→ Exercise instructions: Check every line of the data and copy the ones where "ImportResolver" appears.

+++ Entries supplied

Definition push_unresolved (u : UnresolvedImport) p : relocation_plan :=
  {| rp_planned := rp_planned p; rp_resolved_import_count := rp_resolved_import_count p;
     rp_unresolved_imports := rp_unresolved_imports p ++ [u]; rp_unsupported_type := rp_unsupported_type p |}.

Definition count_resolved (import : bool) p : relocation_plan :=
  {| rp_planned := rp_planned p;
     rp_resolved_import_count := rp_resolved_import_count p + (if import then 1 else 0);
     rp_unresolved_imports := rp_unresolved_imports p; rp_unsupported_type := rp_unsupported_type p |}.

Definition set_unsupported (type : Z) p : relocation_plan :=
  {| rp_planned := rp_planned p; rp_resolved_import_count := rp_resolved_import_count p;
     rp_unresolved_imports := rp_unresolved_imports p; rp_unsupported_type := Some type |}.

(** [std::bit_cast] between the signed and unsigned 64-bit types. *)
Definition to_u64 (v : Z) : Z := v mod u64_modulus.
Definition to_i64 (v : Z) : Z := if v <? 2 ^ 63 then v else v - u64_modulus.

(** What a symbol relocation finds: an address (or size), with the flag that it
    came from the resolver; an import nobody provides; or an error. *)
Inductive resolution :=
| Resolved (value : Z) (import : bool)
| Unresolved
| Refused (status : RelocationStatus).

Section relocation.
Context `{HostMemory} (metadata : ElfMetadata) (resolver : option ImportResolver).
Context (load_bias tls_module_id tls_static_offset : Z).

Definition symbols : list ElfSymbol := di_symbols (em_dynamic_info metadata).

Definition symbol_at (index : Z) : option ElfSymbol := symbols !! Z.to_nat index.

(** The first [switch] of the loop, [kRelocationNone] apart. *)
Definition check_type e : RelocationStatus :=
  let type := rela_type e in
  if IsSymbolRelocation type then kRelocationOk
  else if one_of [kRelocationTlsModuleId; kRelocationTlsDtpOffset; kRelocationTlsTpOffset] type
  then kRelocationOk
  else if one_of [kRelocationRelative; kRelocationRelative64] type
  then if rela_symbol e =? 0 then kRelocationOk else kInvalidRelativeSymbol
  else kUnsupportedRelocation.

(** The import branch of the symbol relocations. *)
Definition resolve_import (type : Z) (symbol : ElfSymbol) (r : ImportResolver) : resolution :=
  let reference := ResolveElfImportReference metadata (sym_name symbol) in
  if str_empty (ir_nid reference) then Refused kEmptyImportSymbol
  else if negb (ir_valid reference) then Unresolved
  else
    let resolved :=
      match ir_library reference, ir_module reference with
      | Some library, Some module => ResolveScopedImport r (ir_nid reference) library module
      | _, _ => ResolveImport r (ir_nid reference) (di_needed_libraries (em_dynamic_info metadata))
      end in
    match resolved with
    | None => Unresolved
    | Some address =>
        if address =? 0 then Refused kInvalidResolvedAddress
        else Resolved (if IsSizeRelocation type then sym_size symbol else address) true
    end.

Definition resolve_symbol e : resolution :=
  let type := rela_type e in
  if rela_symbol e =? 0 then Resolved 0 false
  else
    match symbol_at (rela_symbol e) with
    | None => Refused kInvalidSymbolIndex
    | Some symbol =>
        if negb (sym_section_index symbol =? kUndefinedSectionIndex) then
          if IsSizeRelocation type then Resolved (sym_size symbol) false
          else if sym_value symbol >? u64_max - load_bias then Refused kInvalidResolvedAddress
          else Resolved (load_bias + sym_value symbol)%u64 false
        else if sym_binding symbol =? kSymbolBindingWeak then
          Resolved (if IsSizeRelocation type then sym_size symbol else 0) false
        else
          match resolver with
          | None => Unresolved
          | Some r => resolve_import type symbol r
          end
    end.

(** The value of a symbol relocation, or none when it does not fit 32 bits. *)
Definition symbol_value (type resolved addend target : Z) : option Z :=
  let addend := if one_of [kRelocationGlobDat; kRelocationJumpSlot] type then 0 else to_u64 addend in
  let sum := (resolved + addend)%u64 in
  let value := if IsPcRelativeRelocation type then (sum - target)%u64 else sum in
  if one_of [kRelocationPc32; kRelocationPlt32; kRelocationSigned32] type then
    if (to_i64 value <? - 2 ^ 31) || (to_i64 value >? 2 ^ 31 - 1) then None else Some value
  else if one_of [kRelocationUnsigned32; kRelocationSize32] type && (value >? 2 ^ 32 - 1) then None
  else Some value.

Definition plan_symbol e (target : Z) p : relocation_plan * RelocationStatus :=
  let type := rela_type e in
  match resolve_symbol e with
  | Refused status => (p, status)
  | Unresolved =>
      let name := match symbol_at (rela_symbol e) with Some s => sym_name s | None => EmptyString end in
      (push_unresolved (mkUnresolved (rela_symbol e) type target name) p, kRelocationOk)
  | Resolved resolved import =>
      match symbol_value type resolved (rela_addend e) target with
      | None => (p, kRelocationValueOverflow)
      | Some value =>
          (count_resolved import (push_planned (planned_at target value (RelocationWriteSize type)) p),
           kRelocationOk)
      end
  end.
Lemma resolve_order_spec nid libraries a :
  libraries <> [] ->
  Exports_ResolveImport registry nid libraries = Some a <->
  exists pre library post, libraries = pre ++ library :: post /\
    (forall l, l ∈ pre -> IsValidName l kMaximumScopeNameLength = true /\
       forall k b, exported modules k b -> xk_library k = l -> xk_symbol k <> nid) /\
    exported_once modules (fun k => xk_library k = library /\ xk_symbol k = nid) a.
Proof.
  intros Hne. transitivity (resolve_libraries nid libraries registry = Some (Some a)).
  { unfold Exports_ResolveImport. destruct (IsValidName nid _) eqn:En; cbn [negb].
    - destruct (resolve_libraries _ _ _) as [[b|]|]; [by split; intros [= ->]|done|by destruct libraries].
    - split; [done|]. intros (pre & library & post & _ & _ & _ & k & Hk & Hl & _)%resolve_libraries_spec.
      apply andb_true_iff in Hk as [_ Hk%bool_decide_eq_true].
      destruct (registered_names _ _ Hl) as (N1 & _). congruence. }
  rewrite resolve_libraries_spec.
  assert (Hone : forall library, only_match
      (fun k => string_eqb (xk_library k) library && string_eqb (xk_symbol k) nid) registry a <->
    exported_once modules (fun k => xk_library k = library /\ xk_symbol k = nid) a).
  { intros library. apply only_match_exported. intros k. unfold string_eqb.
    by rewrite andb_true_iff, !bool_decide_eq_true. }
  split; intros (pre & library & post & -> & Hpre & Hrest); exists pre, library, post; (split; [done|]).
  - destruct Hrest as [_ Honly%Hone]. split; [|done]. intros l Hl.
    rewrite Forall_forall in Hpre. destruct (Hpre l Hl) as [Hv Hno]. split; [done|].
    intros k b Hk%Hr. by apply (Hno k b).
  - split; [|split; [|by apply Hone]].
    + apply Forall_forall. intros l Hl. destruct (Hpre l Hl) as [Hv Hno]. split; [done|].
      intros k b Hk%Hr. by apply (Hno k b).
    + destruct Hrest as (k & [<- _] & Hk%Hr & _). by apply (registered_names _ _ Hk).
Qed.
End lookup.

++++++

→ Expected answer:
Context `{HostMemory} (metadata : ElfMetadata) (resolver : option ImportResolver).
Definition resolve_import (type : Z) (symbol : ElfSymbol) (r : ImportResolver) : resolution :=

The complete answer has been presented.